Nei giorni scorsi si è tenuta a Berlino la conferenza De-Fashioning Education con l’obiettivo di “defashionizzare” la moda e cambiare i paradigmi di un sistema eurocentrico colpevole di colonialismo culturale ed economico ai danni di numerose altre aree del mondo. Ma è un percorso realizzabile? L’antropologa e attivista Sandra Niessen è convinta di sì e in questa intervista ci spiega come
Quando ho scoperto che a Berlino, Franziska Schreiber e Renate Stauss avrebbero organizzato una conferenza sul De-Fashioning Education, ho subito pensato che era ora di fare le valigie.
La conferenza ha riunito diverse voci legate all’ambiente della moda provenienti dai settori dall’educazione, dalla ricerca e dalla pratica; l’obiettivo è quello di discutere ed esplorare scenari futuri, più sostenibili, e contribuire al riorientamento dell’educazione alla moda verso culture educative differenti. Un’esplorazione volta a disfare l’educazione globale alla moda occidentale che ha cooptato un fashion system colpevole, dove tanti sono esclusi e troppo pochi traggono profitto.
Con un approccio critico, De-Fashioning Education ha dato voce a un pensiero radicale evidente anche nella proposta del programma che non ha previsto la classica formula a panel ma il succedersi di ‘provocazioni’ in forma di talk che hanno via via aperto sessioni di approfondimento partecipate.
Personalmente ho molto apprezzato il contesto e i contenuti emersi a Berlino e, per chi volesse saperne di più, consiglio di visitare il sito on-line con tutte le registrazioni video disponibili, e di cercare il prezioso podcast: fashion is a great teacher, lanciato nel 2020 con le interviste a una serie di personalità e attiviste sul tema dell’educazione, su come e perché sia necessario apprendere e insegnare moda.

Le attiviste di ‘malvestidas hanno invitato il pubblico a sfilare lentamente la trama dei poncho. Ph. ©Nikolaus Brade
Tra i vari interventi, la provocazione del collettivo malvestidas ha creato sul finale un’esperienza collettiva molto coinvolgente. Due donne hanno indossato un poncho tradizionale invitando il pubblico a sfilarne lentamente la trama, fino a smontarlo.

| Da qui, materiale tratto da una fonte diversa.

(** X13. Every handler that changes the monitored mapping writes it to the
    storage: after each of them the stored item is the mapping as it then
    is, but for an entry under the key "__proto__", which the plain object
    that is written does not hold.  The add button does so when it accepts
    the field, and otherwise changes nothing. *)
Theorem every_change_is_saved k value checked st :
  saved_in_step (onEnabledChange k checked st).1 /\
  saved_in_step (onThresholdChange k value st) /\
  saved_in_step (onLanguageChange k value st).1 /\
  saved_in_step (onVoiceChange k value st) /\
  saved_in_step (onRemoveField k st).1 /\
  (onAddField k st = (st, []) \/ saved_in_step (onAddField k st).1).
Proof.
  repeat split; try apply saveConfiguration_in_step.
  - rewrite onRemoveField_state. apply saveConfiguration_in_step.
  - destruct (decide (k = [])) as [->|Hne]; [left; reflexivity|].
    destruct (decide (catalogHas (customFields st) k)) as [E|E].
    + right. rewrite onAddField_state by assumption. apply saveConfiguration_in_step.
    + left. apply onAddField_refused. auto.
Qed.

Lemma loadSavedConfiguration_lookup st config k :
  savedConfig st = Some (Stored config) ->
  monitoredFields (loadSavedConfiguration st).1 !! k =
    match config !! k with
    | Some v => if decide (catalogHas (customFields st) k) then Some v
                else monitoredFields st !! k
    | None => monitoredFields st !! k
    end.
Proof.
  intros H. unfold loadSavedConfiguration. rewrite H.
  rewrite andThen_state, renderFieldsConfiguration_state. simpl.
  apply load_entries.
Qed.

Le parole ‘decolonizziamo la nozione di decolonizzare’ accompagnavano questo gesto, e invitavano a pensare che forse il senso di tutto stesse proprio lì: in quell’azione comune a cui tutt* prendevamo parte.
Ad aprire i lavori l’antropologa e attivista Sandra Niessen, tra le prime a lanciare alla moda, attraverso una serie di articoli, la sfida del ‘de-fashion’. La sua esperienza e la sua ricerca, iniziata alla fine degli anni ’70 in Indonesia, l’ha portata ad affermare come la moda eurocentrica abbia creato, anche a livello accademico, un sistema dominante ai danni di numerose altre zone del mondo, denominate le sacrifice zones della moda.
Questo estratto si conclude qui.